The film holds a 46% approval rating on critical response aggregation website Rotten Tomatoes, based on 102 reviews. The site's critical consensus reads: "Shorts has imagination and energy, but most viewers beyond elementary school will likely tire of the kiddie humor and sensory overload." On Metacritic, the film holds a score of 53 out of 100, based on 22 critics, indicating "mixed or average reviews". Audiences polled by CinemaScore gave the film an average of "C+" on an A+ to F scale.

Sandie Angulo Chen of Common Sense Media gave the film four stars out of five, saying it was "funny, imaginative fantasy from Spy Kids director." Sue Pierman of the Milwaukee Journal Sentinel gave the film 1.5 stars out of four, saying it was a "great waste of talented supporting actors."

===Box office===
For its opening weekend, the film made $6.4 million, an average of $2,065 per each of 3,105 theaters.
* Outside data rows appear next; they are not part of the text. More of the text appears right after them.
Lemma closes_start name attrs empty open levels ts :
  closes open levels (StartElement name attrs empty :: ts) ↔ ∃ l, levels = S l ∧ closes ((levels, name) :: open) l ts.
Proof.
  split.
  - inversion 1 as [? ? Hf|m nm op ? inner ts' Hf Hc]; subst.
    + inversion Hf; subst. eexists. split; [done|]. constructor; [done|by constructor].
    + destruct inner as [|x inner]; cbn [app] in *; simplify_eq. inversion Hf; subst. eexists. split; [done|].
      rewrite <- app_assoc, <- app_comm_cons. constructor; [done|]. by constructor.
  - intros (l & -> & Hc). inversion Hc as [|m nm op ? inner ts' Hf Hc']; subst.
    inversion Hc' as [? ? Hf'|m nm op' ? inner' ts'' Hf' Hc'']; subst; [constructor; by constructor|].
    replace (StartElement name attrs empty :: inner ++ EndElement name :: inner' ++ EndElement nm :: ts'')
      with ((StartElement name attrs empty :: inner ++ EndElement name :: inner') ++ EndElement nm :: ts'') by (cbn; by rewrite <- app_assoc).
    constructor; [by constructor|done].
Qed.

Lemma closes_end name open levels ts : closes open levels (EndElement name :: ts) ↔ ∃ m open', open = (m, name) :: open' ∧ closes open' m ts.
Proof.
  split.
  - inversion 1 as [? ? Hf|m nm op ? inner ts' Hf Hc]; subst; [inversion Hf|].
    destruct inner as [|x inner]; cbn [app] in *; simplify_eq; [by eexists _, _|inversion Hf].
  - intros (m & open' & -> & Hc). apply (closes_one m name open' levels [] ts); [constructor|done].
Qed.

Lemma closes_never t open levels ts : t = ProcInst ∨ t = Directive → ¬ closes open levels (t :: ts).
Proof.
  intros Ht. inversion 1 as [? ? Hf|m nm op ? inner ts' Hf Hc]; subst; [inversion Hf; subst; naive_solver|].
  destruct inner as [|x inner]; cbn [app] in *; simplify_eq; [naive_solver|inversion Hf; subst; naive_solver].
Qed.

Lemma closes_nil open levels : closes open levels [] ↔ open = [].
Proof. split; [inversion 1; [done|by destruct inner]|intros ->; do 2 constructor]. Qed.

(** The names the decoder will close its open elements with. *)
Fixpoint open_names (bindings : gmap text text) (stack : list frame) : list Name :=
  match stack with [] => [] | f :: stack => translate bindings true (raw_name f) :: open_names (saved f) stack end.

Lemma Token_names d t d' : Token d = Ok (t, d') →
  match t with
  | StartElement name _ _ => open_names (ns d') (stk d') = name :: open_names (ns d) (stk d)
  | EndElement name => open_names (ns d) (stk d) = name :: open_names (ns d') (stk d')
  | _ => open_names (ns d') (stk d') = open_names (ns d) (stk d)
  end.
Proof.
  assert (∀ rest n, end_element d rest n = Ok (t, d') → ∃ name, t = EndElement name ∧ open_names (ns d) (stk d) = name :: open_names (ns d') (stk d')) as Hend.
  { intros rest n. unfold end_element. destruct (stk d) as [|f st]; [done|]. case_bool_decide as Hn; [|done]. intros [= <- <-]. rewrite <- Hn. by eexists. }
  unfold Token. destruct (to_close d) as [n|]; [intros (name & -> & ?)%Hend; done|]. destruct (input d); [done|].
  destruct (raw_token _) as [[[n attrs e|n|data| | |] rest]|]; [|intros (name & -> & ?)%Hend; done|..]; try done; by intros [= <- <-].
Qed.
Lemma Token_eof d : Token d = Err EOF → stk d = [].
Proof.
  assert (∀ rest n, end_element d rest n ≠ Err EOF) as Hend by (intros rest n; unfold end_element; destruct (stk d); [done|]; by case_bool_decide).
  unfold Token. destruct (to_close d) as [n|]; [by intros ?%Hend|]. destruct (input d); [by destruct (stk d)|].
  destruct (raw_token _) as [[[n attrs e|n|data| | |] rest]|]; try done. by intros ?%Hend.
Qed.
It opened at #6, being overshadowed by Inglourious Basterds, G.I. Joe: The Rise of Cobra, and Julie & Julia. Overall, the film grossed about $20.9 million in the United States and Canada, and about $29 million worldwide.

===Awards===

List of awards and nominations
| Award | Category | Nominee | Result |
| Young Artist Awards 2010 | Best Performance in a Feature Film - Young Ensemble Cast | Jimmy Bennett, Jake Short, Devon Gearhart, Leo Howard, Jolie Vanier, Trevor Gagnon | Won |
| Best Performance in a Feature Film - Leading Young Actress | Jolie Vanier | Nominated |

==Soundtrack==

George Oldziey, Robert Rodriguez and Carl Thiel scored the music for the film on its soundtrack and the film's soundtrack contains "Spy Ballet" performed by Robert Rodriguez and "Summer Never Ends" performed by Jimmy Bennett. The soundtrack was released in 2009 by Warner Bros. Records.

- Songs and music
- Spy Ballet – Robert Rodriguez
- Summer Never Ends – Jimmy Bennett
- It's Not Just Make Believe - Kari Kimmel
- I Predict a Riot - Kaiser Chiefs
- Never Alone - Barlowgirl
- All Music – Composed by George Oldziey, Robert Rodriguez and Carl Thiel

==Video game adaptation==
A Wii and Nintendo DS video game of the same name was announced on June 23, 2009, with a prospective July release date in advance of the film's release, while the DS version was released, the Wii version was canceled.